Activity:
Go through the entries below. Copy each line in which "matches" appears.

(Data Opens)

(** * Educational AI Agent: the chat front ends and their turn logic

    A shallow embedding of the two React components of the repository:

    - [EducationalAIAgent] (src/frontend/src/app.jsx), the self-contained
      component that detects a topic by keyword, updates the learner
      profile and the session counters, and answers from canned replies;
    - [App], the TypeScript component that posts the message to the REST
      backend and folds the server's answer into the same state.

    React state is a record; a state setter called with an updater
    function [prev => ...] is a function on that record, applied in the
    order the handlers queue them.  An async handler is cut at its
    [await]: the part that runs when the event fires, and the part that
    runs when the awaited promise settles.

    Text is modelled as [string] (sequences of 8-bit characters): the
    messages are taken to be ASCII text, on which [toLowerCase] and [trim]
    below are what JavaScript computes. *)

From Stdlib Require Import Bool Arith ZArith Lia List Ascii String QArith.
From Stdlib Require Import DecimalString DecimalZ DecimalPos.
Import ListNotations.
Open Scope string_scope.
Open Scope list_scope.
Open Scope Z_scope.

(* ------------------------------------------------------------------ *)
(** ** JavaScript string and array primitives used by the components *)

Module JS.

(** [String.prototype.toLowerCase] on one character. *)
Definition lowerChar (c : ascii) : ascii :=
  let n := nat_of_ascii c in
  if (Nat.leb 65 n && Nat.leb n 90)%bool then ascii_of_nat (n + 32) else c.

(** [s.toLowerCase()] *)
Fixpoint toLowerCase (s : string) : string :=
  match s with
  | EmptyString => EmptyString
  | String c r => String (lowerChar c) (toLowerCase r)
  end.

(** [s.includes(kw)]: [kw] occurs in [s] as a contiguous substring. *)
Fixpoint includes (s kw : string) : bool :=
  (String.prefix kw s
   || match s with
      | EmptyString => false
      | String _ r => includes r kw
      end)%bool.

(** White space removed by [trim]: tab, line feed, vertical tab, form
    feed, carriage return and space. *)
Definition isSpace (c : ascii) : bool :=
  let n := nat_of_ascii c in
  ((Nat.leb 9 n && Nat.leb n 13) || Nat.eqb n 32)%bool.

Fixpoint trimStart (s : string) : string :=
  match s with
  | EmptyString => EmptyString
  | String c r => if isSpace c then trimStart r else s
  end.

Fixpoint trimEnd (s : string) : string :=
  match s with
  | EmptyString => EmptyString
  | String c r =>
      match trimEnd r with
      | EmptyString => if isSpace c then EmptyString else String c EmptyString
      | r' => String c r'
      end
  end.

(** [s.trim()] *)
Definition trim (s : string) : string := trimEnd (trimStart s).

(** The string is empty or made of white space only. *)
Fixpoint whitespaceOnly (s : string) : bool :=
  match s with
  | EmptyString => true
  | String c r => (isSpace c && whitespaceOnly r)%bool
  end.

(** Truthiness of a string: only the empty string is falsy. *)
Definition truthy (s : string) : bool :=
  match s with
  | EmptyString => false
  | String _ _ => true
  end.

(** [arr.includes(x)] on an array of strings. *)
Definition arrIncludes (arr : list string) (x : string) : bool :=
  existsb (String.eqb x) arr.

(** [[...new Set(arr)]]: the distinct elements of [arr], each at the
    position of its first occurrence (a Set iterates in insertion order). *)
Definition setAdd (acc : list string) (x : string) : list string :=
  if arrIncludes acc x then acc else acc ++ [x].

Definition fromSet (arr : list string) : list string :=
  fold_left setAdd arr [].

End JS.

(* ------------------------------------------------------------------ *)
(** ** app.jsx: the self-contained component *)

Module EducationalAIAgent.

Import JS.

Inductive Role := user | assistant.

(** The string literals the component answers with.  They are named, not
    spelled out: no property below depends on their wording. *)
Inductive Reply :=
| Greeting
| AboutMachineLearning
| AboutNeuralNetworks
| AboutNLP
| AboutComputerVision
| AboutEthics
| AboutGenerativeAI
| GettingStarted
| Overview.

Inductive Content :=
| Typed (text : string)
| Canned (r : Reply).

Record Message := { role : Role; content : Content }.

Record LearnerProfile := {
  name : string;
  level : string;
  progress : Z;
  topics : list string
}.

Record SessionData := {
  questionsAsked : Z;
  topicsExplored : list string;
  sessionTime : Z
}.

(** The [useState] cells of the component. *)
Record State := {
  messages : list Message;
  input : string;
  isLoading : bool;
  learnerProfile : LearnerProfile;
  sessionData : SessionData
}.

Definition initialState : State :=
  {| messages := [ {| role := assistant; content := Canned Greeting |} ];
     input := "";
     isLoading := false;
     learnerProfile :=
       {| name := "Student"; level := "Beginner"; progress := 0; topics := [] |};
     sessionData :=
       {| questionsAsked := 0; topicsExplored := []; sessionTime := 0 |} |}.

(** State setters, each taking the updater [prev => next]. *)
Definition setMessages (f : list Message -> list Message) (s : State) : State :=
  {| messages := f (messages s); input := input s; isLoading := isLoading s;
     learnerProfile := learnerProfile s; sessionData := sessionData s |}.

Definition setInput (v : string) (s : State) : State :=
  {| messages := messages s; input := v; isLoading := isLoading s;
     learnerProfile := learnerProfile s; sessionData := sessionData s |}.

Definition setIsLoading (b : bool) (s : State) : State :=
  {| messages := messages s; input := input s; isLoading := b;
     learnerProfile := learnerProfile s; sessionData := sessionData s |}.

Definition setLearnerProfile (f : LearnerProfile -> LearnerProfile) (s : State) : State :=
  {| messages := messages s; input := input s; isLoading := isLoading s;
     learnerProfile := f (learnerProfile s); sessionData := sessionData s |}.

Definition setSessionData (f : SessionData -> SessionData) (s : State) : State :=
  {| messages := messages s; input := input s; isLoading := isLoading s;
     learnerProfile := learnerProfile s; sessionData := f (sessionData s) |}.

Record Topic := { topicName : string; keywords : list string }.

Definition aiTopics : list Topic :=
  [ {| topicName := "Machine Learning Basics";
       keywords := ["machine learning"; "ml"; "training"; "model"] |};
    {| topicName := "Neural Networks";
       keywords := ["neural"; "network"; "deep learning"; "neurons"] |};
    {| topicName := "Natural Language Processing";
       keywords := ["nlp"; "language"; "text"; "chatbot"] |};
    {| topicName := "Computer Vision";
       keywords := ["vision"; "image"; "recognition"; "detection"] |};
    {| topicName := "AI Ethics";
       keywords := ["ethics"; "bias"; "fairness"; "responsible"] |};
    {| topicName := "Generative AI";
       keywords := ["generative"; "gpt"; "llm"; "generate"] |} ].

(** [topic.keywords.some(kw => lowerMsg.includes(kw))] *)
Definition matches (lowerMsg : string) (topic : Topic) : bool :=
  existsb (fun kw => includes lowerMsg kw) (keywords topic).

(** The detection loop of [generateResponse]: [detectedTopic] starts as
    [null]; the first topic of the table that matches sets it and breaks
    out of the loop. *)
Fixpoint detectLoop (lowerMsg : string) (table : list Topic) : option string :=
  match table with
  | [] => None
  | topic :: rest =>
      if matches lowerMsg topic then Some (topicName topic)
      else detectLoop lowerMsg rest
  end.

(** Topic detection as a function of the message as typed. *)
Definition detectTopic (userMessage : string) : option string :=
  detectLoop (toLowerCase userMessage) aiTopics.

(** The profile and session updates of [generateResponse].  [closure] is
    the [sessionData] of the render in which the handler was created: the
    test reads it, while the setters act on the state they find. *)
Definition recordTopic (closure : SessionData) (userMessage : string)
    (st : State) : State :=
  match detectTopic userMessage with
  | Some detectedTopic =>
      if (truthy detectedTopic
          && negb (arrIncludes (topicsExplored closure) detectedTopic))%bool
      then
        setLearnerProfile
          (fun prev =>
             {| name := name prev; level := level prev;
                progress := Z.min 100 (progress prev + 15);
                topics := fromSet (topics prev ++ [detectedTopic]) |})
          (setSessionData
             (fun prev =>
                {| questionsAsked := questionsAsked prev;
                   topicsExplored := topicsExplored prev ++ [detectedTopic];
                   sessionTime := sessionTime prev |})
             st)
      else st
  | None => st
  end.

(** The reply cascade of [generateResponse], after the simulated delay. *)
Definition chooseReply (userMessage : string) : Reply :=
  let lowerMsg := toLowerCase userMessage in
  if (includes lowerMsg "machine learning" || includes lowerMsg "ml")%bool
  then AboutMachineLearning
  else if (includes lowerMsg "neural" || includes lowerMsg "deep learning")%bool
  then AboutNeuralNetworks
  else if (includes lowerMsg "nlp" || includes lowerMsg "language")%bool
  then AboutNLP
  else if (includes lowerMsg "vision" || includes lowerMsg "image")%bool
  then AboutComputerVision
  else if (includes lowerMsg "ethics" || includes lowerMsg "bias")%bool
  then AboutEthics
  else if (includes lowerMsg "generative" || includes lowerMsg "gpt"
           || includes lowerMsg "llm")%bool
  then AboutGenerativeAI
  else if (includes lowerMsg "start" || includes lowerMsg "begin"
           || includes lowerMsg "learn")%bool
  then GettingStarted
  else Overview.

(** [generateResponse]: the state updates it queues before its [await],
    and the reply it returns after it. *)
Definition generateResponse (closure : SessionData) (userMessage : string)
    (st : State) : State * Reply :=
  (recordTopic closure userMessage st, chooseReply userMessage).

(** [handleSend], one call run to completion. *)
Definition handleSend (s : State) : State :=
  if (negb (truthy (trim (input s))) || isLoading s)%bool then s
  else
    let userMessage := trim (input s) in
    let s1 := setMessages
                (fun prev => prev ++ [ {| role := user; content := Typed userMessage |} ]) s in
    let s2 := setInput "" s1 in
    let s3 := setIsLoading true s2 in
    let s4 := setSessionData
                (fun prev =>
                   {| questionsAsked := questionsAsked prev + 1;
                      topicsExplored := topicsExplored prev;
                      sessionTime := sessionTime prev |}) s3 in
    let (s5, response) := generateResponse (sessionData s) userMessage s4 in
    let s6 := setMessages
                (fun prev => prev ++ [ {| role := assistant; content := Canned response |} ])
                s5 in
    setIsLoading false s6.

(** [handleSend] up to the [await] inside [generateResponse]: [None] when
    the guard returns at once, otherwise the trimmed message and the state
    the handler leaves while it waits. *)
Definition handleSend_begin (s : State) : option (string * State) :=
  if (negb (truthy (trim (input s))) || isLoading s)%bool then None
  else
    let userMessage := trim (input s) in
    let s1 := setMessages
                (fun prev => prev ++ [ {| role := user; content := Typed userMessage |} ]) s in
    let s2 := setInput "" s1 in
    let s3 := setIsLoading true s2 in
    let s4 := setSessionData
                (fun prev =>
                   {| questionsAsked := questionsAsked prev + 1;
                      topicsExplored := topicsExplored prev;
                      sessionTime := sessionTime prev |}) s3 in
    Some (userMessage, fst (generateResponse (sessionData s) userMessage s4)).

(Data Closes)

Answer:
Definition matches (lowerMsg : string) (topic : Topic) : bool :=
    [null]; the first topic of the table that matches sets it and breaks
      if matches lowerMsg topic then Some (topicName topic)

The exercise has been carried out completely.